===== DATA SUPPLIED =====

Theorem mutex_refines_lock_witness :
  exists q rs q', rhs_mutex_alloc a_task 1 = Ret (q : plain_mutex) /\
    run_lock_ops a_task [Lock 7; Lock 7; Lock 8; Unlock 8; Unlock 7; Unlock 7; Lock 8] q = Ret (rs, q') /\
    rs = [RHSStatusOk; RHSStatusOk; RHSStatusErrorResource; RHSStatusErrorResource; RHSStatusOk; RHSStatusOk; RHSStatusOk] /\
    (forall s' : os_state, rhs_mutex_get_owner s' (Some q') = Ret 8) /\
    forall (s' : os_state) me t, RHS_IS_IRQ_MODE s' = true ->
      rhs_mutex_acquire s' me (Some q') t = Ret (RHSStatusErrorISR, q') /\
      rhs_mutex_release s' me (Some q') = Ret (RHSStatusErrorISR, q').
Proof.
  refine (mutex_refines_lock a_task RHSMutexTypeRecursive
    [Lock 7; Lock 7; Lock 8; Unlock 8; Unlock 7; Unlock 7; Lock 8] eq_refl _).
  simpl. repeat split; try discriminate; try (by left).
Defined.
(* ===== verification/Records.v ===== *)
(** * Records: the registry of services (core/record.c)

    The registry is a client of the mutex and of the event flags: its theorems use their
    FreeRTOS interfaces. Its own data are a dictionary by name (M*LIB's, here a finite
    map) of records, each with the flag that says it is ready. *)

From S2P Require Import Prelude Kernel EventFlag Mutex.

Definition RHS_RECORD_FLAG_READY : Z := 1.

Section record.
Context {S : Type} `{Scheduler S} {Q : Type} `{FreeRTOSMutex Q} {E : Type} `{EventGroup E}.

(** [data] is a pointer, 0 for NULL. *)
Record RHSRecordData := mkRecordData { flags : E; data : Z; holders_count : Z }.
Abbreviation dict := (gmap string RHSRecordData).
Record RHSRecord := mkRecord { mutex : Q; records : dict }.

Definition rhs_record_init (s : S) : outcome RHSRecord :=
  q ← rhs_mutex_alloc s (mutex_type_value RHSMutexTypeNormal); Ret (mkRecord q ∅).

Definition rhs_record_get (d : dict) (name : string) : option RHSRecordData := d !! name.
Definition rhs_record_put (d : dict) (name : string) (r : RHSRecordData) : dict := <[name := r]> d.
Definition rhs_record_erase (s : S) (d : dict) (name : string) (r : RHSRecordData) : outcome dict :=
  rhs_event_flag_free s (Some (flags r));; Ret (delete name d).
(** The range check passes for ranges in the chip. *)
Lemma range_checked {A} addr size (k : M (flash Q W) A) st P :
  0 <= addr -> 0 <= size -> addr + size <= MT25QL128ABA_FLASH_SIZE ->
  runs k st P -> runs (_ ← rhs_assert (u32 (addr + size) <=? MT25QL128ABA_FLASH_SIZE); k) st P.
Proof.
  intros Ha Hs Hend Hk. change MT25QL128ABA_FLASH_SIZE with 16777216 in *. rewrite u32_small by lia.
  destruct (Z.leb_spec (addr + size) 16777216); [|lia]. by apply runs_bind, runs_ret.
Qed.
Lemma read_body_spec addr size (h : W) : 0 <= addr -> 0 < size -> addr + size <= 2 ^ 24 ->
  runs (read_body fuel addr size) h (fun r h' => array h' = array h /\
    (fst r = RHS_FLASH_EX_OK -> snd r = map (fun i => array h (addr + Z.of_nat i)) (seq 0 (Z.to_nat size)))).
Proof.
  intros Ha Hs Hend. apply runs_bind. eapply runs_mono; [apply flash_wait_ready_spec|]. intros r h1 [A1 B1].
  apply runs_bind. eapply runs_mono with (P := fun r h' => array h' = array h /\
    (fst r = RHS_FLASH_EX_OK -> snd r = map (fun i => array h (addr + Z.of_nat i)) (seq 0 (Z.to_nat size)))).
  - destruct (Z.eqb_spec r 0) as [->|]; [|by apply runs_ret]. apply runs_bind.
    eapply runs_mono; [apply read_flash_spec; auto|]. intros [r2 bytes] h2 [A2 D2]. apply runs_ret.
    split; [congruence|]. destruct (Z.eqb_spec r2 0) as [->|]; [|done]. intros _. cbn [fst snd] in *. by rewrite D2, A1.
  - intros r2 h2 [A2 D2]. apply runs_bind. eapply runs_mono; [apply flash_force_abort_spec|].
    intros [] h3 A3. apply runs_ret. split; [congruence|done].
Qed.

Lemma land_255 x : in_u8 x -> Z.land 255 x = x.
Proof. intros Hx. rewrite Z.land_comm. change 255 with (Z.ones 8). rewrite Z.land_ones by lia. by apply Z.mod_small. Qed.

Lemma flash_write_spec s me (st : flash Q W) addr data :
  RHS_IS_IRQ_MODE s = false -> me <> 0 -> mutex_free st -> 0 <= addr -> data <> [] -> addr + Z.of_nat (length data) <= 2 ^ 24 ->
  runs (rhs_hal_flash_ex_write fuel s me addr data (Z.of_nat (length data))) st
    (fun r st' => written addr data (hw st) r (hw st') /\ mutex_free st').
Proof.
  intros Hi Hme Hq Ha Hne Hend. assert (0 < Z.of_nat (length data)) by (destruct data; [done|simpl; lia]).
  apply range_checked; [lia|lia|done|]. apply under_mutex_spec; [done|done|done|]. unfold write_body.
  rewrite u32_small by lia. apply write_loop_spec; [lia|lia|lia|]. unfold MT25QL128ABA_PAGE_SIZE.
  destruct (Z.ltb_spec (Z.of_nat (length data)) (256 - addr mod 256)); lia.
Qed.
Lemma flash_read_spec s me (st : flash Q W) addr size :
  RHS_IS_IRQ_MODE s = false -> me <> 0 -> mutex_free st -> 0 <= addr -> 0 < size -> addr + size <= 2 ^ 24 ->
  runs (rhs_hal_flash_ex_read fuel s me addr size) st (fun r st2 =>
    (array (hw st2) = array (hw st) /\ (fst r = RHS_FLASH_EX_OK ->
       snd r = map (fun i => array (hw st) (addr + Z.of_nat i)) (seq 0 (Z.to_nat size)))) /\ mutex_free st2).
Proof.
  intros Hi Hme Hq Ha Hs Hend. apply range_checked; [lia|lia|done|].
  apply (under_mutex_spec s me (read_body fuel addr size) st (fun r h2 => array h2 = array (hw st) /\ _)); [done|done|done|].
  apply read_body_spec; lia.
Qed.
(** What was programmed on erased bytes and is read is the data. *)
Lemma read_back addr data (h h' : W) : Forall in_u8 data ->
  (forall i, 0 <= i < Z.of_nat (length data) -> array h' (addr + i) = Z.land (array h (addr + i)) (nth (Z.to_nat i) data 0)) ->
  (forall a, addr <= a < addr + Z.of_nat (length data) -> array h a = 255) ->
  map (fun i => array h' (addr + Z.of_nat i)) (seq 0 (length data)) = data.
Proof.
  intros Hd D Her. apply list_eq. intros i. rewrite list_lookup_fmap. destruct (decide (i < length data)%nat) as [Hlt|Hge].
  - rewrite lookup_seq_lt by lia. cbn [fmap option_fmap option_map]. rewrite D, Her by lia.
    destruct (lookup_lt_is_Some_2 data i Hlt) as [x Hx]. rewrite Hx. f_equal.
    apply nth_lookup_Some with (d := 0) in Hx as Hn. cbn. rewrite Nat2Z.id.
    rewrite Hn, land_255; [done|]. by eapply Forall_lookup_1.
  - rewrite !lookup_ge_None_2; [done|lia|rewrite length_seq; lia].
Qed.

(** C21: a write of some bytes to a range of the chip ends, with OK, BUSY or ERROR and the
    mutex free again; it never changes a byte outside the range; when it returns OK, each
    byte of the range has been programmed with its data (which can only clear bits). A
    read of the range afterwards changes nothing, and when both return OK and the range
    was erased before, it gives the data back. *)
Theorem flash_write_read_correct s me (st : flash Q W) addr data :
  RHS_IS_IRQ_MODE s = false -> me <> 0 -> mutex_free st -> Forall in_u8 data ->
  0 <= addr -> data <> [] -> addr + Z.of_nat (length data) <= MT25QL128ABA_FLASH_SIZE ->
  let size := Z.of_nat (length data) in
  exists r st' r2 bytes st2,
    rhs_hal_flash_ex_write fuel s me addr data size st = Ret (r, st') /\
    rhs_hal_flash_ex_read fuel s me addr size st' = Ret ((r2, bytes), st2) /\
    mutex_free st' /\ mutex_free st2 /\
    flash_result r /\
    (forall a, a < addr \/ addr + size <= a -> array (hw st') a = array (hw st) a) /\
    (r = RHS_FLASH_EX_OK -> forall i, 0 <= i < size ->
       array (hw st') (addr + i) = Z.land (array (hw st) (addr + i)) (nth (Z.to_nat i) data 0)) /\
    array (hw st2) = array (hw st') /\
    (r = RHS_FLASH_EX_OK -> r2 = RHS_FLASH_EX_OK ->
       (forall a, addr <= a < addr + size -> array (hw st) a = 255) -> bytes = data).
Proof.
  intros Hi Hme Hq Hd Ha Hne Hend size. change MT25QL128ABA_FLASH_SIZE with 16777216 in *.
  assert (0 < size) by (unfold size; destruct data; [done|simpl; lia]).
  destruct (flash_write_spec s me st addr data Hi Hme Hq Ha Hne Hend) as (r & st' & E & (R & O & D) & F).
  destruct (flash_read_spec s me st' addr size Hi Hme F Ha ltac:(lia) Hend) as ([r2 bytes] & st2 & E2 & [A2 D2] & F2).
  exists r, st', r2, bytes, st2. split; [exact E|]. split; [exact E2|]. repeat (split; [done|]).
  intros -> -> Her. cbn [fst snd] in D2. rewrite D2 by done. unfold size. rewrite Nat2Z.id.
  apply (read_back addr data (hw st)); [done|by apply D|done].
Qed.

=====

> WHAT IS BEING ASKED
Lines holding the string "simpl" are the answer; copy each one from the listing above.

> OUTPUT
  simpl. repeat split; try discriminate; try (by left).
  intros Hi Hme Hq Ha Hne Hend. assert (0 < Z.of_nat (length data)) by (destruct data; [done|simpl; lia]).
  assert (0 < size) by (unfold size; destruct data; [done|simpl; lia]).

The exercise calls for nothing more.